On November 30th, Mixi, Japanese counterpart of Facebook, one of the three biggest Japanese social network service, introduced a new feature [J, requires Mixi log-in], which allows you to search your friend on Mixi from his/her e-mail address, which makes Mixi step into real life networks side.
Before the change, you could invite your friend by giving his/her e-mail address, but you could not know if the invitee were using Mixi, could not see the invitee’s profile on Mixi. However, this change enabled you to search anyone whom you know the mail address on Mixi.
As most Japanese users use Mixi as a closed, friends-only network, this change shocked a lot of users. Many users who communicate only with friends from school, who do not want to be caught from office colleague, now feel unsafe. Others who makes network with hobbies, never showed their real name and/or face behind nicknames and illustration icons, now fear for being found by real life friends.
Refusal response on this new feature from users soared, and today, December 2nd, third day from the release, Mixi announced their temporary withdrawal of the function [J].

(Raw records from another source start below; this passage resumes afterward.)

(* ===== verification/SwitchProps.v ===== *)
(** * SwitchProps: the settings of the switch

    The switch as a map from settings to values: what each operation of the driver does to
    it, the settings it was not asked to change included. *)
From S2P Require Import Prelude Switch SwitchBits.
Import Switch.

(** ** Settings and operations *)
Inductive setting :=
| Limit (port txrx : Z) | Limited (port txrx : Z) | Qos | Igmp | Proxy | Snoop | VlanMode | CpuPort
| FilterPort (f : Z) | FilterQueue (f : Z) | FilterOn (f : Z) | PortQueue (port : Z) | FlowControl (port : Z)
| Weight (q : Z) | Member (v port : Z) | Fid (v : Z).
(** What the driver says a setting is; three of them have no function and are read off the
    register. *)
Definition value (x : setting) (s : switch) : Z :=
  match x with
  | Limit p t => ifx_sw_get_bndwth p t s
  | Limited p t => ifx_sw_chk_bndctl p t s
  | Qos => ifx_sw_get_qos_control s
  | Igmp => ifx_sw_get_igmp s
  | Proxy => ifx_sw_get_igmp_proxy s
  | Snoop => ifx_sw_get_additional_snoop_ctr s
  | VlanMode => ifx_sw_get_vlanmode s
  | CpuPort => ifx_sw_get_cpu_port s
  | FilterPort f => (ifx_sw_get_tcpudp_filter f 0 s).1.1
  | FilterQueue f => (ifx_sw_get_tcpudp_filter f 0 s).1.2
  | FilterOn f => (ifx_sw_get_tcpudp_filter f 0 s).2
  | PortQueue p => ifx_sw_getq p s
  | FlowControl p => bits_of (port_entry ifx_sw_conf p) 0 1 s
  | Weight q => ifx_sw_get_queue_weight q s
  | Member v p => bits_of (ADM_SW_VLAN_FILTER0_LOW + v * 2) p 1 s
  | Fid v => bits_of (ADM_SW_VLAN_FILTER0_LOW + v * 2) 12 0xf s
  end.

Inductive operation :=
| SetBandwidth (port txrx limit : Z) | SetFilter (f port queue : Z) | SetQos (b : bool) | SetQueue (port q : Z)
| SetWeight (q w : Z) | SetFlowControl (port : Z) (b : bool) | SetIgmp (b : bool) | SetProxy (b : bool)
| SetSnoop (b : bool) | SetVlanMode (b : bool) | SetCpuPort (port : Z) | DisableCpuPort
| VlanAdd (port v fid : Z) | VlanDel (port v : Z).
Definition run_operation (o : operation) : switch -> switch :=
  match o with
  | SetBandwidth p t l => ifx_sw_set_bndwth p t l
  | SetFilter f p q => ifx_sw_set_tcpudp_filter f p q
  | SetQos b => ifx_sw_set_qos_control (Z.b2z b)
  | SetQueue p q => ifx_sw_setq p q
  | SetWeight q w => ifx_sw_set_queue_weight q w
  | SetFlowControl p b => if b then ifx_sw_ena_fc p else ifx_sw_dis_fc p
  | SetIgmp b => ifx_sw_set_igmp (Z.b2z b)
  | SetProxy b => ifx_sw_set_igmp_proxy (Z.b2z b)
  | SetSnoop b => ifx_sw_set_additional_snoop_ctr (Z.b2z b)
  | SetVlanMode b => ifx_sw_set_vlanmode (Z.b2z b)
  | SetCpuPort p => fun s => (ifx_sw_set_cpu_port p s).2
  | DisableCpuPort => fun s => (ifx_sw_disable_cpu_port s).2
  | VlanAdd p v fid => fun s => (ifx_sw_vlan_add p v fid s).2
  | VlanDel p v => fun s => (ifx_sw_vlan_del p v s).2
  end.

Definition is_port (p : Z) : Prop := 0 <= p <= 5.
Definition is_dir (t : Z) : Prop := t = 0 \/ t = 1.
Definition good_setting (x : setting) : Prop :=
  match x with
  | Limit p t | Limited p t => is_port p /\ is_dir t
  | FilterPort f | FilterQueue f | FilterOn f => 0 <= f <= 7
  | PortQueue p | FlowControl p => is_port p
  | Weight q => 1 <= q <= 3
  | Member v p => 0 <= v <= 15 /\ is_port p
  | Fid v => 0 <= v <= 15
  | _ => True
  end.
Definition good_operation (o : operation) : Prop :=
  match o with
  | SetBandwidth p t l => is_port p /\ is_dir t
  | SetFilter f p q => 0 <= f <= 7 /\ 0 <= p < 65536 /\ 0 <= q <= 3
  | SetQueue p q => is_port p /\ 0 <= q <= 3
  | SetWeight q w => 1 <= q <= 3 /\ 0 <= w <= 15
  | SetFlowControl p _ => is_port p
  | SetCpuPort p => is_port p
  | VlanAdd p v fid => is_port p /\ 0 <= v <= 15 /\ 0 <= fid <= 15
  | VlanDel p v => is_port p /\ 0 <= v <= 15
  | _ => True
  end.

(** What an operation does: the settings it changes with their new values. *)
Definition all_limited : list (setting * Z) :=
  flat_map (fun p => [(Limited p 0, 0); (Limited p 1, 0)]) six_ports.
Definition effect (o : operation) (s : switch) : list (setting * Z) :=
  match o with
  | SetBandwidth p t l =>
      if (0 <? l) && (l <? 102400) then [(Limit p t, 64 * (l / 64)); (Limited p t, 1); (Qos, 1)]
      else [(Limited p t, 0)]
  | SetFilter f p q =>
      if p =? 0 then [(FilterOn f, 0)]
      else [(FilterPort f, p); (FilterOn f, 1)] ++ (if f =? 3 then [] else [(FilterQueue f, q)])
  | SetQos b => (Qos, Z.b2z b) :: all_limited
  | SetQueue p q => [(PortQueue p, q)]
  | SetWeight q w => [(Weight q, w)]
  | SetFlowControl p b => [(FlowControl p, Z.b2z b)]
  | SetIgmp b => (Igmp, Z.b2z b) :: if b then [] else [(Proxy, 0)]
  | SetProxy b => [(Proxy, Z.b2z b)]
  | SetSnoop b => [(Snoop, Z.b2z b)]
  | SetVlanMode b => [(VlanMode, Z.b2z b)]
  | SetCpuPort p => [(CpuPort, p); (VlanMode, 0)]
  | DisableCpuPort => [(CpuPort, 7); (VlanMode, 0)]
  | VlanAdd p v fid => [(Member v p, 1); (Fid v, Z.lor (value (Fid v) s) fid)]
  | VlanDel p v => [(Member v p, 0)]
  end%list.

(** ** The places *)
Definition limit_places (p t : Z) : place * place * place :=
  if t =? 0 then
    if p <? 4 then (mk_place 0x31 (p * 4) 4, mk_place 0x35 (p * 4) 4, mk_place 0x38 (p * 3) 3)
    else if p =? 4 then (mk_place 0x32 0 4, mk_place 0x36 0 4, mk_place 0x38 12 3)
    else (mk_place 0x32 4 4, mk_place 0x36 4 4, mk_place 0x39 0 3)
  else
    if p <? 2 then (mk_place 0x32 (p * 4 + 8) 4, mk_place 0x36 (p * 4 + 8) 4, mk_place 0x39 (p * 3 + 3) 3)
    else if p <? 4 then (mk_place 0x34 ((p - 2) * 4) 4, mk_place 0x37 ((p - 2) * 4) 4, mk_place 0x39 (p * 3 + 3) 3)
    else (mk_place 0x34 ((p - 2) * 4) 4, mk_place 0x37 ((p - 2) * 4) 4, mk_place 0x3A ((p - 4) * 3) 3).
Definition limited_place (p t : Z) : place :=
  mk_place 0x33 (if p <? 3 then p * 2 + t else if t =? 0 then 6 + (p - 3) else 9 + (p - 3)) 1.
Definition places (x : setting) : list place :=
  match x with
  | Limit p t => let '(a, b, c) := limit_places p t in [a; b; c]
  | Limited p t => [limited_place p t]
  | Qos => [mk_place 0x33 12 1]
  | Igmp => [mk_place 0xc 1 1]
  | Proxy => [mk_place 0xc 0 1]
  | Snoop => [mk_place 0xb 12 2]
  | VlanMode => [mk_place 0x11 5 1]
  | CpuPort => [mk_place 0x11 13 3]
  | FilterPort f => [mk_place (0x8C + f) 0 16]
  | FilterQueue f => [if f <? 4 then mk_place 0x96 (f * 4) 2 else mk_place 0x97 ((f - 4) * 4) 2]
  | FilterOn f => [mk_place 0x98 f 1]
  | PortQueue p => [mk_place (port_entry ifx_sw_conf p) 8 2]
  | FlowControl p => [mk_place (port_entry ifx_sw_conf p) 0 1]
  | Weight q => [mk_place (0x25 + q - 1) 12 4]
  | Member v p => [mk_place (0x40 + v * 2) p 1]
  | Fid v => [mk_place (0x40 + v * 2) 12 4]
  end.
(** A limit is made of three groups of bits and counts in units of 64. *)
Definition assemble (x : setting) (vs : list Z) : Z :=
  match x, vs with
  | Limit _ _, [a; b; c] => 64 * (a + 16 * b + 256 * c)
  | _, [a] => a
  | _, _ => 0
  end.

Ltac each_port :=
  repeat match goal with
  | H : is_port ?p |- _ => assert (p = 0 \/ p = 1 \/ p = 2 \/ p = 3 \/ p = 4 \/ p = 5) as [->|[->|[->|[->|[->| ->]]]]]
                             by (unfold is_port in H; lia); clear H
  | H : is_dir ?t |- _ => destruct H as [-> | ->]
  end.

Lemma shl_look p n s : good_place p -> 0 <= n -> n + width p <= 32 -> shl (look p s) n = look p s * 2 ^ n.
Proof.
  intros (_ & _ & Hw & _) Hn H. rewrite (shl_small _ n (width p)) by (try done; apply get_range, Hw).
  by apply Z.shiftl_mul_pow2.
Qed.
Lemma land_low_ok r n s : wf s -> 0 <= r < 1024 -> 0 <= n <= 16 ->
  Z.land (ifx_sw_read r s) (Z.ones n) = look (mk_place r 0 n) s.
Proof. intros Hs Hr Hn. rewrite read_ok by done. unfold look, get. cbn. by rewrite Z.shiftr_0_r. Qed.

Many Japanese users do not want to be linked on Mixi with acquaintances from work, school, families and relatives. But Mixi has been expressing their interest in becoming like Facebook in Japan recently.
Activity Notification
There was also another big change made yesterday, December 1st. The “Saikin no Ugoki(Activity info)” [J] does,
- notify when your friends add a new friend
- notify when your friends join a new community (“private” communities are not informed)
which seem to be imported from Facebook.
This function is also causing storm of denials. There are about 15 new communities established by users to protest this feature. One of them, “Activity Kinou Yamete”(Stop Activity Function) community gathered over 50,000 members within a single day. Ironically, the new community join notification feature spread this protest so rapidly among Mixi users.